Lawrence Ang, Vice President, APAC Sales, Datablink Inc.
As the threat landscape constantly evolves and especially more rapidly in the last 5 years over the internet highway, the Authentication Industry need to constantly redefine with urgency what stronger authentication means and what new features needto be incorporated into the hardware and software tokens with affordability in mind so that its purpose can still stand relevant in the 21st Century.
Back in the 90s, the first concept of strong authentication is that a one-time password is proven to be more secure than a static password, especially a user-created password, which is typically weak.
A one-time password (OTP) token, which is a key fob that flashes a new number every few seconds that acts as a password.
The Authentication Industry soon learnt that a key fob can be subjected to social engineering hack where the hacker (for example pretends to be a bank officer) asked you to read the OTP from your key fob to verify your account.
PKI Tokens or Smart card tokens or Certificate-based authentication employs public key cryptography to generate public and private keys. Private keys may be stored on a portable device, such as a USB drive, or stored safely on a user’s computer.

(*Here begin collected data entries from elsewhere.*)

(* ===== verification/Validations.v ===== *)
(** * Tracking validations

    [Validations] (Validations.h): the current validation of every listed
    node, recent validations by ledger and by sequence number, and the trie of
    the ledgers that trusted nodes validated last.  The template parameters
    are classes here: the ledger type ([LedgerHistory]) and the adaptor, which
    tells the time and acquires ledgers ([Adaptor]).  The order in which an
    unordered container is traversed is left open ([HashOrder]).  Each public
    operation takes the mutex for as long as it runs and is one step.  A
    [Validation] shares its trust flag with its copies in the code; as every
    change of trust goes to all containers that are asked for it, copies are
    plain values here. *)

From S2P Require Import AgedMap.
From S2P Require Import Prelude StateMonad LedgerTrie.
Open Scope Z_scope.

(** ** The interface to the environment *)

Class Adaptor (A L : Type) : Type := {
  adaptor_now : A -> Z;           (* network time, in seconds *)
  clock_now : A -> Z;             (* the clock of the aged containers, in seconds *)
  acquire : N -> A -> option L * A
}.

(** ** Parameters and sequence numbers *)

Record ValidationParms : Type := mkParms {
  validationCurrentWall : Z;
  validationCurrentLocal : Z;
  validationCurrentEarly : Z;
  validationSetExpires : Z;
  validationFRESHNESS : Z
}.
Definition defaultValidationParms : ValidationParms := mkParms 300 180 180 600 20.

Record SeqEnforcer : Type := mkSeqEnforcer { seq_ : nat; when_ : Z }.
Definition newSeqEnforcer : SeqEnforcer := mkSeqEnforcer 0 0.

(** [SeqEnforcer::operator()] *)
Definition enforce (e : SeqEnforcer) (now : Z) (s : nat) (p : ValidationParms) : SeqEnforcer * bool :=
  let seq := if when_ e + validationSetExpires p <? now then 0%nat else seq_ e in
  if (s <=? seq)%nat then (mkSeqEnforcer seq (when_ e), false)
  else (mkSeqEnforcer s now, true).
Definition largest (e : SeqEnforcer) : nat := seq_ e.

Definition isCurrent (p : ValidationParms) (now signTime seenTime : Z) : bool :=
  (now - validationCurrentEarly p <? signTime) &&
  (signTime <? now + validationCurrentWall p) &&
  ((seenTime =? 0) || (seenTime <? now + validationCurrentLocal p)).

Inductive ValStatus : Type := Current | Stale | BadSeq | Multiple | Conflicting.
#[export] Instance ValStatus_eq_dec : EqDecision ValStatus.
Proof. solve_decision. Defined.

Record Validation : Type := mkValidation {
  v_ledgerID : N;
  v_seq : nat;
  v_signTime : Z;
  v_seenTime : Z;
  v_key : N;
  v_trusted : bool;
  v_full : bool;
  v_loadFee : option N;
  v_cookie : N;
  v_unwrap : N                    (* the object wrapped *)
}.
Definition setTrust (b : bool) (v : Validation) : Validation :=
  let 'mkValidation id s t1 t2 k _ f fee c u := v in mkValidation id s t1 t2 k b f fee c u.
Definition setTrusted := setTrust true.
Definition setUntrusted := setTrust false.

Most people have heard that 1024 bit RSA keys have been hacked and not used any more for websites or PGP. So, there is a need for 4096 bits and above. Also, there are issues with certificate expiration.
From security point of view, USB PKI-based tokens can also introduce all kinds of security issues as USB can be used to introduce Trojans into the network or laptop. Also, there can be the weakness in client software that circumvent the token’s security and diminishes their effectiveness.
In addition, the cost of implementing certificate-based authentication (PKI or Smart Card Tokens) is multiple times more (single digit dollar times at least) expensive than OTP tokens making it difficult for large scale deployments like in internet banking.
Transaction Signing is a term used in Internet Banking that requires customers to digitally “sign” transactions in order to preserve the authenticity and integrity of the online transaction.
Context Based Tokens
Context-based authentication uses information about a user, such as geographical location to authenticate them. Context-based authentication is generally used in conjunction with other authentication methods. For highly secure environments, for example, a user may be required to provide a username, password, OTP and pass verification on the geographical location of the device initiating the session. Other techniques include device registration or fingerprinting, source IP address reputation and behavioral analysis.
Context Based Tokens especially Biometric Scanners are the most expensive as a high end processor is needed as the base of such a scanner. The cost of implementing Biometric Token solutions will easily run into double digits dollars times per token.
Internet Based Attacks change Stronger Authentication Concepts
In recent years, there is some debate within the information security community about the reliability of OTP tokens, Certificate-based Tokens or Context-based Tokens for authentication. Critics claim a hacker can defeat the device with a man-in-the-middle (MITM) attack, which is when a hacker intercepts the token value (regardless of whether it is OTP tokens, PKI Tokens or Biometric) in real time, along with the user ID and password from a targeted phishing site.
In the latest draft version of its Digital Authentication Guideline in July 2016, the United States National Institute of Standards and Technology (NIST) is also discouraging companies from even using SMS-based authentication in their two factor authentication schemes.
The reason is that there has been a significant increase in attacks targeting SMS-based two-factor authentication recently. SMS messages can be hijacked over some VoIP services. Security researchers have used weakness in the SMS protocol to remotely interact with applications on the target phone and compromising users. One example is that the malware can be implantedonto an Android Smartphone to redirect the SMS OTP to the hacker phone.
Major Features of Next Generation Advanced Authentication
Transaction Signing is a term used in Internet Banking that requires customers to digitally “sign” transactions in order to preserve the authenticity and integrity of the online transaction. While performing any of the above online transactions, you will obtain a challenge code.
So, the next generation strong authentication hardware token needs to incorporate a cost efficient and energy efficient optical sensor (as an example instead of a keypad type of hardware token) to change the dynamics of inputting the transaction data into the token so that it can be used to generate the Transaction Signature (like the OTP) without much hassle like when the keypad is locked.
The next generation strong authentication software tokens needs to incorporate at least one of these useful features like QR Code (in the event if there are no Telco connections at that instant); Push Technology that accepts or declines a transaction with a push of a button (with tokens verified and embedded with the push feature) and/or Secure Messaging (to provide enhanced user experience with much reliability and reliable online marketing to their client base compared to SMS).
Any vendor(s) that can incorporate these two types of next generation strong authentications for hardware and software tokens in their product portfolio will ultimately be the clear winner in this strong authentication space for the 21st century.